En somme, l’idée est de proposer des alternatives à ce que l’on peut entendre sur les radios plus mainstream, toujours en cohérence avec ma ligne de conduite de préservation, remise en lumière et partage !
J’uploade ensuite les émissions en replay sur mon compte Soundcloud (https://www.soundcloud.com/armand_de_preseau ).

 

Tu as sorti le 21 Juin dernier une réédition du disque « Njitna ! » de l’artiste Camerounais Ometh. Comment définirai-tu le style musical de cet artiste, les influences et les langues chantées ?

Contrairement à d’autres albums Camerounais de cette époque enregistrés ou localement, ou en Côte d’Ivoire (car grosse diaspora artistique Camerounaise dans ce pays dès les années 70) ou en France, la compilation que je propose est issue (hormis 2 titres exclusifs) de l’unique album au format 33 tours et du seul 45 tours de l’artiste, tous deux enregistrés et pressés au Bénin à la fin des années 70 aux côtés du mythique orchestre Béninois Black Santiago mené par l’illustre compositeur et musicien Ignace de Souza (et d’autres musiciens Camerounais et Ivoiriens).

En effet, Ometh ayant fait le choix de quitter son Cameroun d’origine pour le Bénin au début de sa carrière en 1979, attiré par le vivier musical de cette époque8 et désireux de franchir un plafond de verre artistique, n’a jamais enregistré dans son pays natal, mais toujours en Afrique de l’Ouest.

Ce contexte artistique de l’album, qui puise dans une diversité musicale et géographique au large spectre, peut expliquer le fait que celui-ci se démarque musicalement des albums Camerounais que l’on a l’habitude d’écouter, qui puisent leurs influences et racines plutôt du côté de genres plus « traditionnels » du pays, à l’instar du Bikutsi (propre à la région Centre du pays, vers la capitale administrative Yaoundé) ou le Makossa (propre à la région Côtière du pays, vers la capitale économique Douala). 

L’artiste n’oublie cependant pas ses racines, la majorité des titres étant chantés en langue Bamoun, langue vernaculaire de la région Ouest du pays dont est originaire Ometh.

Également, il faut savoir qu’Ometh a été influencé très jeune par les grandes figures musicales Soul en vogue dans les années 60 en Europe ou en Amérique, à l’instar du crooner Otis Redding pour ne citer que lui (dont il reprend les titres sur scène encore aujourd’hui !).

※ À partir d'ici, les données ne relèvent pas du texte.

(* ===== verification/GoSync.v ===== *)
(** Pieces of Go's run time the node uses: [sync.RWMutex], [time.Timer], [sync.Pool],
    [net.UDPAddr], and the lifting of a program on a part of the state to the whole. *)

From S2P Require Import Prelude Bytes.

(** ** Lifting a program along a field *)

Definition zoom {S T A} (get : S -> T) (put : T -> S -> S) (m : go T A) : go S A := fun s =>
  match m (get s) with
  | Done a t => Done a (put t s)
  | Crash c t => Crash c (put t s)
  | Blocked w t => Blocked w (put t s)
  end.

Lemma zoom_done {S T A} (get : S -> T) put (m : go T A) s a t :
  m (get s) = Done a t -> zoom get put m s = Done a (put t s).
Proof. intros E. unfold zoom. by rewrite E. Qed.

(** ** [sync.RWMutex]

    [rw_w]: a writer holds the lock; [rw_r]: the number of readers. An unlock without the lock is
    a fatal error of the run time. *)

Record RWMutex : Type := mkRWMutex { rw_w : bool; rw_r : nat }.
#[export] Instance RWMutex_eq_dec : EqDecision RWMutex.
Proof. solve_decision. Defined.
Definition unlocked : RWMutex := mkRWMutex false 0.
Definition wlocked : RWMutex := mkRWMutex true 0.

Definition Lock : go RWMutex unit := fun m =>
  if rw_w m then Blocked WaitLock m
  else match rw_r m with O => Done tt (mkRWMutex true 0) | _ => Blocked WaitLock m end.
Definition Unlock : go RWMutex unit := fun m =>
  if rw_w m then Done tt (mkRWMutex false (rw_r m)) else Crash UnlockOfUnlocked m.
Definition RLock : go RWMutex unit := fun m =>
  if rw_w m then Blocked WaitLock m else Done tt (mkRWMutex false (S (rw_r m))).
Definition RUnlock : go RWMutex unit := fun m =>
  match rw_r m with O => Crash UnlockOfUnlocked m | S n => Done tt (mkRWMutex (rw_w m) n) end.

(** ** [time.AfterFunc] timers

    [Some d]: armed, to fire after [d]; [None]: stopped, or fired and not reset. *)

Abbreviation Timer := (option Z).
Definition Timer_Stop : Timer := None.
Definition Timer_Reset (d : Z) : Timer := Some d.

(** ** [sync.Pool]

    Which element [Get] takes is not specified, and it may take none although there are
    some: the strategy is a parameter. *)

Class PoolChoice : Type := pool_pick : nat -> option nat.

Definition pool_get `{PoolChoice} {A} (new : A) : go (list A) A := fun l =>
  match pool_pick (length l) with
  | Some i => match l !! i with Some a => Done a (delete i l) | None => Done new l end
  | None => Done new l
  end.
Definition pool_put {A} (a : A) : go (list A) unit := modify (cons a).

Lemma pool_get_Forall `{PoolChoice} {A} (P : A -> Prop) (new : A) l a l' :
  Forall P l -> P new -> pool_get new l = Done a l' -> P a /\ Forall P l'.
Proof.
  intros Hl Hn. unfold pool_get. destruct (pool_pick _) as [i|]; [|by intros [= <- <-]].
  destruct (l !! i) as [b|] eqn:E; intros [= <- <-]; [|done].
  split; [by eapply Forall_lookup_1|by apply Forall_delete].
Qed.

Lemma pool_get_total `{PoolChoice} {A} (new : A) l : exists a l', pool_get new l = Done a l'.
Proof. unfold pool_get. repeat case_match; eauto. Qed.

(** Always the most recently returned element. *)
Definition lifo_pool : PoolChoice := fun _ => Some O.

(** ** [net.UDPAddr] *)

Record UDPAddr : Type := mkUDPAddr { u_ip : list Z; u_port : Z }.
#[export] Instance UDPAddr_eq_dec : EqDecision UDPAddr.
Proof. solve_decision. Defined.

Definition v4InV6Prefix : list Z := [0; 0; 0; 0; 0; 0; 0; 0; 0; 0; 255; 255].

(** [net.IP.Equal]: an IPv4 address and its IPv6 form are the same. *)
Definition IP_Equal (x y : list Z) : bool :=
  if bool_decide (length x = length y) then bool_decide (x = y)
  else if bool_decide (length x = 4%nat /\ length y = 16%nat) then
    bool_decide (take 12 y = v4InV6Prefix /\ x = drop 12 y)
  else if bool_decide (length x = 16%nat /\ length y = 4%nat) then
    bool_decide (take 12 x = v4InV6Prefix /\ drop 12 x = y)
  else false.

(** [append(s, bs...)]: in place when the capacity suffices, else in a new array. *)
Definition go_append (s : slice) (bs : list Z) : slice :=
  if bool_decide (s_len s + length bs <= length (s_arr s))%nat
  then Slice (put_at (s_len s) bs (s_arr s)) (s_len s + length bs)
  else of_bytes (s_bytes s ++ bs).

Lemma go_append_bytes s bs : slice_ok s -> s_bytes (go_append s bs) = s_bytes s ++ bs.
Proof.
  unfold slice_ok, go_append, s_bytes. intros Hok. case_bool_decide as Hc; cbn.
  - unfold put_at. rewrite app_assoc, take_app_le by (rewrite length_app, length_take; lia).
    rewrite take_ge; [done|]. rewrite length_app, length_take. lia.
  - by rewrite take_ge by lia.
Qed.
(* ===== verification/Queue.v ===== *)
(** The packet buffers and their pools: node/queue.go. *)

From S2P Require Import Prelude Bytes Header GoSync.

Definition BufferSize : nat := 1600.

(** [ib_peer] is a pointer to a peer: its address in the node's heap ([NodeCore]). *)
Record InboundBuffer : Type := mkInboundBuffer {
  ib_in : slice; ib_packet : slice; ib_raddr : option UDPAddr; ib_size : Z;
  ib_header : Header; ib_peer : option Z
}.
Record OutboundBuffer : Type := mkOutboundBuffer {
  ob_out : slice; ob_packet : slice; ob_size : Z; ob_header : Header; ob_peer : option Z
}.
#[export] Instance InboundBuffer_rebuild : Rebuild InboundBuffer := {| rebuild := fun b =>
  mkInboundBuffer (ib_in b) (ib_packet b) (ib_raddr b) (ib_size b) (ib_header b) (ib_peer b) |}.
#[export] Instance OutboundBuffer_rebuild : Rebuild OutboundBuffer := {| rebuild := fun b =>
  mkOutboundBuffer (ob_out b) (ob_packet b) (ob_size b) (ob_header b) (ob_peer b) |}.
#[export] Instance InboundBuffer_eq_dec : EqDecision InboundBuffer.
Proof. solve_decision. Defined.
#[export] Instance OutboundBuffer_eq_dec : EqDecision OutboundBuffer.
Proof. solve_decision. Defined.

(** The two pools and the two counters, which wrap at 64 bits. *)
Record Pools : Type := mkPools {
  InboundBuffers : list InboundBuffer; OutboundBuffers : list OutboundBuffer;
  IBuffersInUse : Z; OBuffersInUse : Z
}.
#[export] Instance Pools_rebuild : Rebuild Pools := {| rebuild := fun p =>
  mkPools (InboundBuffers p) (OutboundBuffers p) (IBuffersInUse p) (OBuffersInUse p) |}.

Definition NewInboundBuffer : InboundBuffer :=
  mkInboundBuffer (make_slice BufferSize) (make_slice BufferSize) None 0 NewHeader None.
Definition NewOutboundBuffer : OutboundBuffer :=
  mkOutboundBuffer (make_slice BufferSize) (make_slice BufferSize) 0 NewHeader None.

(** [^uint64(0)] *)
Definition minus1 : Z := 2 ^ 64 - 1.

Section Queue.
Context `{PoolChoice}.

Definition GetInboundBuffer : go Pools InboundBuffer :=
  _ ← modify (fun p => p <| IBuffersInUse ::= (fun n => add64 n 1) |>);
  zoom InboundBuffers (fun l p => p <| InboundBuffers := l |>) (pool_get NewInboundBuffer).

(** A nil argument is dereferenced. *)
Definition PutInboundBuffer (buffer : option InboundBuffer) : go Pools unit :=
  match buffer with
  | None => panic NilDeref
  | Some b =>
      let b := b <| ib_in ::= clear |> in
      let b := b <| ib_packet ::= clear |> in
      let b := b <| ib_raddr := None |> in
      let b := b <| ib_size := 0 |> in
      let b := b <| ib_header ::= Reset |> in
      let b := b <| ib_peer := None |> in
      _ ← zoom InboundBuffers (fun l p => p <| InboundBuffers := l |>) (pool_put b);
      modify (fun p => p <| IBuffersInUse ::= (fun n => add64 n minus1) |>)
  end.

Definition GetOutboundBuffer : go Pools OutboundBuffer :=
  _ ← modify (fun p => p <| OBuffersInUse ::= (fun n => add64 n 1) |>);
  zoom OutboundBuffers (fun l p => p <| OutboundBuffers := l |>) (pool_get NewOutboundBuffer).

Definition PutOutboundBuffer (buffer : option OutboundBuffer) : go Pools unit :=
  match buffer with
  | None => panic NilDeref
  | Some b =>
      let b := b <| ob_out ::= clear |> in
      let b := b <| ob_packet ::= clear |> in
      let b := b <| ob_size := 0 |> in
      let b := b <| ob_peer := None |> in
      let b := b <| ob_header ::= Reset |> in
      _ ← zoom OutboundBuffers (fun l p => p <| OutboundBuffers := l |>) (pool_put b);
      modify (fun p => p <| OBuffersInUse ::= (fun n => add64 n minus1) |>)
  end.
End Queue.

(** ** Well-formed and clean buffers

    The data of a buffer in use is a full slice of [BufferSize] bytes; a clean buffer's is
    all zero, and it holds nothing of the packet it served before. The decrypted packet
    ([ib_packet]) is not part of it: it is whatever slice the cipher returned, cleared up to
    its length. *)

Definition full (s : slice) : Prop := s_len s = BufferSize /\ length (s_arr s) = BufferSize.
Definition ib_ok (b : InboundBuffer) : Prop := full (ib_in b).
Definition ob_ok (b : OutboundBuffer) : Prop := full (ob_out b) /\ full (ob_packet b).
Definition ib_clean (b : InboundBuffer) : Prop :=
  ib_in b = make_slice BufferSize /\ ib_raddr b = None /\ ib_size b = 0 /\ ib_peer b = None.
Definition ob_clean (b : OutboundBuffer) : Prop :=
  ob_out b = make_slice BufferSize /\ ob_packet b = make_slice BufferSize /\ ob_size b = 0 /\
  ob_peer b = None.
Definition pools_clean (p : Pools) : Prop :=
  Forall ib_clean (InboundBuffers p) /\ Forall ob_clean (OutboundBuffers p).

Lemma clear_of_full s : full s -> clear s = make_slice BufferSize.
Proof. intros [Hl Ha]. rewrite clear_full by congruence. by rewrite Hl. Qed.
Lemma make_slice_full : full (make_slice BufferSize).
Proof. split; [done|]. apply length_replicate. Qed.
Lemma ib_clean_ok b : ib_clean b -> ib_ok b.
Proof. intros [E _]. unfold ib_ok. rewrite E. apply make_slice_full. Qed.
Lemma ob_clean_ok b : ob_clean b -> ob_ok b.
Proof. intros (E1 & E2 & _). unfold ob_ok. rewrite E1, E2. split; apply make_slice_full. Qed.
#[export] Hint Resolve make_slice_full ib_clean_ok ob_clean_ok : zeronet.

Section QueueLemmas.
Context `{PoolChoice}.
Implicit Types (p : Pools).

Lemma GetInboundBuffer_clean p :
  pools_clean p ->
  exists b p', GetInboundBuffer p = Done b p' /\ ib_clean b /\ pools_clean p' /\
    IBuffersInUse p' = add64 (IBuffersInUse p) 1 /\ OBuffersInUse p' = OBuffersInUse p.
Proof.
  intros [Hi Ho]. unfold GetInboundBuffer.
  destruct (pool_get_total NewInboundBuffer (InboundBuffers p)) as (b & l & E).
  apply (pool_get_Forall ib_clean) in E as HE; [|done|by unfold ib_clean].
  eexists b, _. split; [|split_and!].
  - erewrite bind_done by reflexivity. eapply zoom_done, E.
  - apply HE.
  - split; [apply HE|exact Ho].
  - done.
  - done.
Qed.

Lemma GetOutboundBuffer_clean p :
  pools_clean p ->
  exists b p', GetOutboundBuffer p = Done b p' /\ ob_clean b /\ pools_clean p' /\
    OBuffersInUse p' = add64 (OBuffersInUse p) 1 /\ IBuffersInUse p' = IBuffersInUse p.
Proof.
  intros [Hi Ho]. unfold GetOutboundBuffer.
  destruct (pool_get_total NewOutboundBuffer (OutboundBuffers p)) as (b & l & E).
  apply (pool_get_Forall ob_clean) in E as HE; [|done|by unfold ob_clean].
  eexists b, _. split; [|split_and!].
  - erewrite bind_done by reflexivity. eapply zoom_done, E.
  - apply HE.
  - split; [exact Hi|apply HE].
  - done.
  - done.
Qed.

Lemma PutInboundBuffer_clean b p :
  ib_ok b -> pools_clean p ->
  exists p', PutInboundBuffer (Some b) p = Done tt p' /\ pools_clean p' /\
    IBuffersInUse p' = add64 (IBuffersInUse p) minus1 /\ OBuffersInUse p' = OBuffersInUse p.
Proof.
  intros Hb [Hi Ho]. eexists. split; [reflexivity|]. split_and!; [|done|done].
  split; [|done]. constructor; [|done]. unfold ib_clean; cbn; split_and!; try done.
  by apply clear_of_full.
Qed.

Lemma PutOutboundBuffer_clean b p :
  ob_ok b -> pools_clean p ->
  exists p', PutOutboundBuffer (Some b) p = Done tt p' /\ pools_clean p' /\
    OBuffersInUse p' = add64 (OBuffersInUse p) minus1 /\ IBuffersInUse p' = IBuffersInUse p.
Proof.
  intros [H1 H2] [Hi Ho]. eexists. split; [reflexivity|]. split_and!; [|done|done].
  split; [done|]. constructor; [|done]. unfold ob_clean; cbn; split_and!; try done; by apply clear_of_full.
Qed.
End QueueLemmas.

(** ** Property *)

Section QueueTheorems.
Context `{PoolChoice}.

(** What the program does with the pools: take a buffer, or give back a well-formed one,
    whatever it was used for in between. *)
Inductive pool_step : Pools -> Pools -> Prop :=
| step_get_in p b p' : GetInboundBuffer p = Done b p' -> pool_step p p'
| step_get_out p b p' : GetOutboundBuffer p = Done b p' -> pool_step p p'
| step_put_in p b p' : ib_ok b -> PutInboundBuffer (Some b) p = Done tt p' -> pool_step p p'
| step_put_out p b p' : ob_ok b -> PutOutboundBuffer (Some b) p = Done tt p' -> pool_step p p'.

Lemma pool_step_clean p p' : pools_clean p -> pool_step p p' -> pools_clean p'.
Proof.
  intros Hp Hs. revert Hp. destruct Hs as [q b q' E|q b q' E|q b q' Hb E|q b q' Hb E]; intros Hp.
  - destruct (GetInboundBuffer_clean q Hp) as (b1 & q1 & E1 & _ & ? & _). congruence.
  - destruct (GetOutboundBuffer_clean q Hp) as (b1 & q1 & E1 & _ & ? & _). congruence.
  - destruct (PutInboundBuffer_clean b q Hb Hp) as (q1 & E1 & ? & _). congruence.
  - destruct (PutOutboundBuffer_clean b q Hb Hp) as (q1 & E1 & ? & _). congruence.
Qed.

End QueueTheorems.

(** A pool that has got one used buffer back. *)
Definition used_pools : Pools :=
  mkPools [NewInboundBuffer <| ib_header ::= Reset |>] [] 0 0.
Lemma used_pools_reach : reach (pool_step (H := lifo_pool)) (mkPools [] [] 0 0) used_pools.
Proof.
  eapply reach_step; [eapply reach_step; [apply reach_refl|by eapply step_get_in]|].
  eapply (step_put_in _ (NewInboundBuffer <| ib_in := Slice (1 :: replicate 1599 0) BufferSize |>));
    [split; reflexivity|reflexivity].
Qed.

Le tout apporte au disque une cohérence et lui donne une saveur très Soul, Funk, Soukous et Reggae. Sans oublier quelques accents psychédéliques amenés par les synthés endiablés célèbre organiste Camerounais Dieudonné Tsanga !

 

Il y a d’ailleurs une biographie très complète à l’intérieur du vinyle avec de belles photos d’époque et il faut aussi féliciter la mise en page et le graphisme de cette sortie. Qu’elle a été l’écho de cet album lors de sa première sortie en 1980 ? Ce disque a-t-il traversé quelques frontières ?
Merci, ravi que cela te plaise ! En effet, lorsque je décide de rééditer un disque, une des conditions sine qua non à ma démarche est de toujours intégrer une biographie et des photos et documents inédits, qui sont des clefs de compréhension de la démarche de l’auteur, et le contexte culturel et artistique de l’époque ! Je ne pourrais pas éditer un disque sans y intégrer ces éléments.

A ce propos, il faut savoir que - outre le pressage des disques bien entendu - je fais presque tout moi-même dans le processus de ré édition :
-          La démarche d’enquêter pour retrouver les artistes (parfois un vrai jeu de piste !) pour leur exposer mes projets et, si intéressés, les signer ;

-          Le design des pochettes et éléments graphiques liés aux disques ;

-          La rédaction des biographies des artistes en français et anglais au moyen d’échanges et interviews avec ceux-ci ;

-          Les aller-retours d’avis avec l’ingénieur du son qui numérise et corrige les défauts des disques d’origine (tout en respectant mon crédo de rester le plus fidèle possible à l’original) ;

-          L’ensemble des aspects liés à la communication autour de mes labels et projets sur les réseaux sociaux ;

-          La comptabilité et gestion du compte Bandcamp ;

-          La promotion autour des projets, et échanges courriels avec mon distributeur et les boutiques partenaires ;

-          L’envoi des disques aux particuliers et boutiques qui ne passent pas par mon distributeur.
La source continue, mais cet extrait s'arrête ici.